In my youth I spent five years working in retail. It was a rule back then that if we cited a reduction from regular price, then we had to have actually sold some of the same (or comparable) items for the original or regular price, officially called the "list price".
We might get around that by advertising a "special purchase" of items that were "comparable" to items sold elsewhere for the stated list price. In that case, we were expected to verify that other stores were actually selling the item for that price.
Any deviation from that care was considered, if not illegal in some states, deceptive practice, and potentially damaging to the reputation of a quality retailer.
Advertised pseudo-reductions are now so commonplace that many shoppers won't consider buying anything that hasn't been "reduced". No one takes the base price seriously. If the base price were a fair one, then 60% off would soon put the retailer out of business.

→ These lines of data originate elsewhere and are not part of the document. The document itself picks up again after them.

(** * Model tracer driver (torch/csrc/jit/mobile/model_tracer/TracerRunner.cpp)

    A shallow embedding of the tracer driver: the schema-based custom-class
    recovery, one execution pass over a model bundle ([run_model]) and the
    two-engine session ([trace_run]), together with the properties of the
    trace manifest they produce.

    C++ containers are modelled with stdpp: [std::set<std::string>] is
    [gset string], the kernel-tag map is [gmap string (gset string)] and
    [std::unordered_map<std::string, FunctionSchema>] is a [gmap].  [size_t]
    values are integers in [Z] with the wrap-around at [2^64] written out. *)

From Stdlib Require Import ZArith Lia Ascii.
From stdpp Require Import gmap strings list fin_maps.

#[local] Set Warnings "-clear-no-such-hyp".

Local Open Scope Z_scope.

(* ===================================================================== *)
(** * std::string operations used by the driver                          *)
(* ===================================================================== *)

Module StdString.

(** [size_t] is 64 bits wide on the trace host. *)
Definition size_t_modulus : Z := 2 ^ 64.

(** [std::string::npos], i.e. [(size_t)-1]. *)
Definition npos : Z := size_t_modulus - 1.

(** Unsigned addition on [size_t]. *)
Definition size_t_add (a b : Z) : Z := (a + b) mod size_t_modulus.

Definition size (s : string) : Z := Z.of_nat (String.length s).

(** Offset of the first occurrence of [needle] in [s], if any. *)
Fixpoint first_occurrence (needle s : string) : option nat :=
  if String.prefix needle s then Some 0%nat
  else match s with
       | EmptyString => None
       | String _ s' => S <$> first_occurrence needle s'
       end.

(** Offset of the last occurrence of the character [c] in [s], if any. *)
Fixpoint last_occurrence (c : ascii) (s : string) : option nat :=
  match s with
  | EmptyString => None
  | String a s' =>
      match last_occurrence c s' with
      | Some i => Some (S i)
      | None => if Ascii.eqb a c then Some 0%nat else None
      end
  end.

(** A search result as the [size_t] the C++ call returns. *)
Definition to_size_t (r : option nat) : Z :=
  match r with
  | Some i => Z.of_nat i
  | None => npos
  end.

(** [s.find(needle)] *)
Definition find (s needle : string) : Z :=
  to_size_t (first_occurrence needle s).

(** [s.find_last_of(c)] *)
Definition find_last_of (s : string) (c : ascii) : Z :=
  to_size_t (last_occurrence c s).

Fixpoint drop_chars (n : nat) (s : string) : string :=
  match n, s with
  | O, _ => s
  | S n', String _ s' => drop_chars n' s'
  | S _, EmptyString => EmptyString
  end.

(** [s.substr(pos)]: the suffix from [pos]; [None] stands for the
    [std::out_of_range] thrown when [pos > s.size()]. *)
Definition substr (s : string) (pos : Z) : option string :=
  if size s <? pos then None else Some (drop_chars (Z.to_nat pos) s).

End StdString.

(* ===================================================================== *)
(** * Data model                                                         *)
(* ===================================================================== *)

(** [c10::Argument], reduced to what the driver reads of it:
    [arg.type()->annotation_str()]. *)
Record Argument := { annotation_str : string }.

(** [c10::FunctionSchema] *)
Record FunctionSchema := {
  name : string;
  overload_name : string;
  arguments : list Argument;
  returns : list Argument;
}.

(** [c10::OperatorName] *)
Record OperatorName := {
  op_name : string;
  op_overload_name : string;
}.

(** One entry of the dispatcher's operator table: the operator's name and,
    when [hasSchema()], its schema. *)
Record OperatorHandle := {
  operator_name : OperatorName;
  handle_schema : option FunctionSchema;
}.

(** [at::QEngine], the two engines the session selects. *)
Inductive QEngine := QNNPACK | FBGEMM.

(** [c10::ScalarType], the element types the driver names. *)
Inductive ScalarType :=
  kBool | kByte | kFloat | kInt | kChar | kDouble | kShort | kLong.

Record Tensor := {
  tensor_id : nat;
  tensor_dtype : ScalarType;
}.

(** [at::IValue]: a tensor, a container of values, or a non-tensor leaf. *)
#[warnings="-register-all"]
Inductive IValue :=
| IV_Tensor (t : Tensor)
| IV_List (vs : list IValue)
| IV_Other.

(** [KernelDTypeTracer::kernel_tags_type] *)
Abbreviation kernel_tags_type := (gmap string (gset string)).

(** What the four observers see of one observed computation. *)
Record Recording := {
  rec_operators : list string;
  rec_kernel_tags : list (string * string);
  rec_classes : list string;
  rec_features : list string;
}.

(** Exceptions that can leave the driver. *)
Inductive Exception :=
| out_of_range
| load_failure (path : string)
| no_bundled_inputs
| execution_failure.

(** The four observer kinds the session installs. *)
Inductive ObserverKind :=
  OperatorCall | KernelDType | CustomClass | BuildFeature.

(** Tensor-library calls the driver itself makes. *)
Inductive TensorCall :=
| at_zeros (sizes : list Z) (dtype : option ScalarType)
| at_ones (sizes : list Z)
| at_empty (sizes : list Z) (dtype : option ScalarType)
| fill_ (value : Z)
| new_empty_strided (sizes strides : list Z)
| at_narrow (dim start length : Z)
| at_eq
| is_nonzero
| copy_ (self src : ScalarType)
| div (other : Z)
| torch_zeros (sizes : list Z) (dtype : ScalarType)
| from_blob (sizes : list Z) (dtype : ScalarType)
| cpu (t : Tensor).

(** Computations that run under observation. *)
Inductive Action :=
| A_call (c : TensorCall)
| A_load (path : string) (permissive : bool)
| A_run (method : option string) (inputs : list (list IValue)).

(** Where a tensor handed to the post-processing hook comes from. *)
Inductive TensorOrigin := BundledInput | InferenceResult.

(** The session's externally visible steps, in the order they happen. *)
Inductive Event :=
| E_setQEngine (e : QEngine)
| E_clearUnobserved
| E_attach (k : ObserverKind)
| E_detach (k : ObserverKind)
| E_read (k : ObserverKind)
| E_visit (o : TensorOrigin) (t : Tensor)
| E_action (a : Action).

(** A logged event together with the engine that was active. *)
Record LogEntry := {
  active_engine : QEngine;
  event : Event;
}.

(** What a model bundle exposes through [MobileModelRunner]. *)
Record Bundle := {
  get_root_operators : gset string;
  loads_in_standard_mode : bool;
  bundled_input_tensors : list Tensor;
  has_new_style_bundled_inputs : bool;
  get_many_functions_bundled_inputs : list (string * list (list IValue));
  get_all_bundled_inputs : option (list (list IValue));
}.

(** The backing stores of the four observers. *)
Record Slots := {
  called_operators : gset string;
  called_kernel_tags : kernel_tags_type;
  loaded_classes : gset string;
  build_features : gset string;
}.

(** Process-wide state the driver reads and writes. *)
Record World := {
  qengine : QEngine;
  unobserved_operator_list : list string;
  jit_operators : list FunctionSchema;
  dispatcher_operators : list OperatorHandle;
  live : ObserverKind → bool;
  slots : Slots;
  log : list LogEntry;
}.

(** The collaborators of the driver that live outside this file. *)
Record Host := {
  (** what a path holds, if it holds a loadable bundle *)
  file_system : string → option Bundle;
  (** what the observers see of an action under the given engine *)
  observe : QEngine → Action → Recording;
  (** result values of [run_with_inputs], one per input tuple *)
  forward : QEngine → Bundle → option string → list (list IValue) →
            option (list IValue);
  (** [MobileModelRunner::set_has_metal_gpu_operators] *)
  set_has_metal_gpu_operators : gset string → bool;
  (** [always_included_traced_ops] of TracerRunner.h *)
  always_included_traced_ops : list string;
}.

(** [TracerResult] *)
Record TracerResult := {
  root_ops : gset string;
  traced_operators : gset string;
  called_kernel_tags_result : kernel_tags_type;
  loaded_classes_result : gset string;
  build_features_result : gset string;
  enabled_backends : gset string;
}.

(** The accumulators [trace_run] hands by reference to [run_model]. *)
Record Accumulators := {
  acc_root_ops : gset string;
  acc_enabled_backends : gset string;
  acc_called_kernel_tags : kernel_tags_type;
}.

(* ===================================================================== *)
(** * The driver monad: process-wide state and C++ exceptions            *)
(* ===================================================================== *)

Definition M (A : Type) : Type := World → Exception + (A * World).

Global Instance M_ret : MRet M := λ A a w, inr (a, w).

Global Instance M_bind : MBind M := λ A B f m w,
  match m w with
  | inl e => inl e
  | inr (a, w') => f a w'
  end.

Definition throw {A} (e : Exception) : M A := λ _, inl e.

Definition get_world : M World := λ w, inr (w, w).

Definition put_world (w : World) : M unit := λ _, inr (tt, w).

(** [for (auto& x : xs) body(x);] *)
Fixpoint for_each {A} (xs : list A) (body : A → M unit) : M unit :=
  match xs with
  | [] => mret tt
  | x :: xs' => body x ;; for_each xs' body
  end.

(** A loop whose body updates one captured variable. *)
Fixpoint for_each_acc {A S} (xs : list A) (body : A → S → M S) (s : S) : M S :=
  match xs with
  | [] => mret s
  | x :: xs' => s' ← body x s; for_each_acc xs' body s'
  end.

(* ===================================================================== *)
(** * Primitive steps on the process-wide state                          *)
(* ===================================================================== *)

Global Instance ObserverKind_eq_dec : EqDecision ObserverKind.
Proof. solve_decision. Defined.

Global Instance ScalarType_eq_dec : EqDecision ScalarType.
Proof. solve_decision. Defined.

Global Instance Tensor_eq_dec : EqDecision Tensor.
Proof. solve_decision. Defined.

Global Instance TensorCall_eq_dec : EqDecision TensorCall.
Proof. solve_decision. Defined.

Definition with_log (w : World) (l : list LogEntry) : World :=
  {| qengine := qengine w;
     unobserved_operator_list := unobserved_operator_list w;
     jit_operators := jit_operators w;
     dispatcher_operators := dispatcher_operators w;
     live := live w;
     slots := slots w;
     log := l |}.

This year, two men's clothing chains are advertising three suits for the price of one. One says "Buy one suit for $179.95 and get two more suits absolutely free!" We have to wonder about the quality of those $60 suits.
We have to conclude that for many kinds of item there is no longer any such thing a regular or list price. Everything is always "on sale". We haven't "saved" any money when we buy such an item; we've just decided that the price is one we can afford.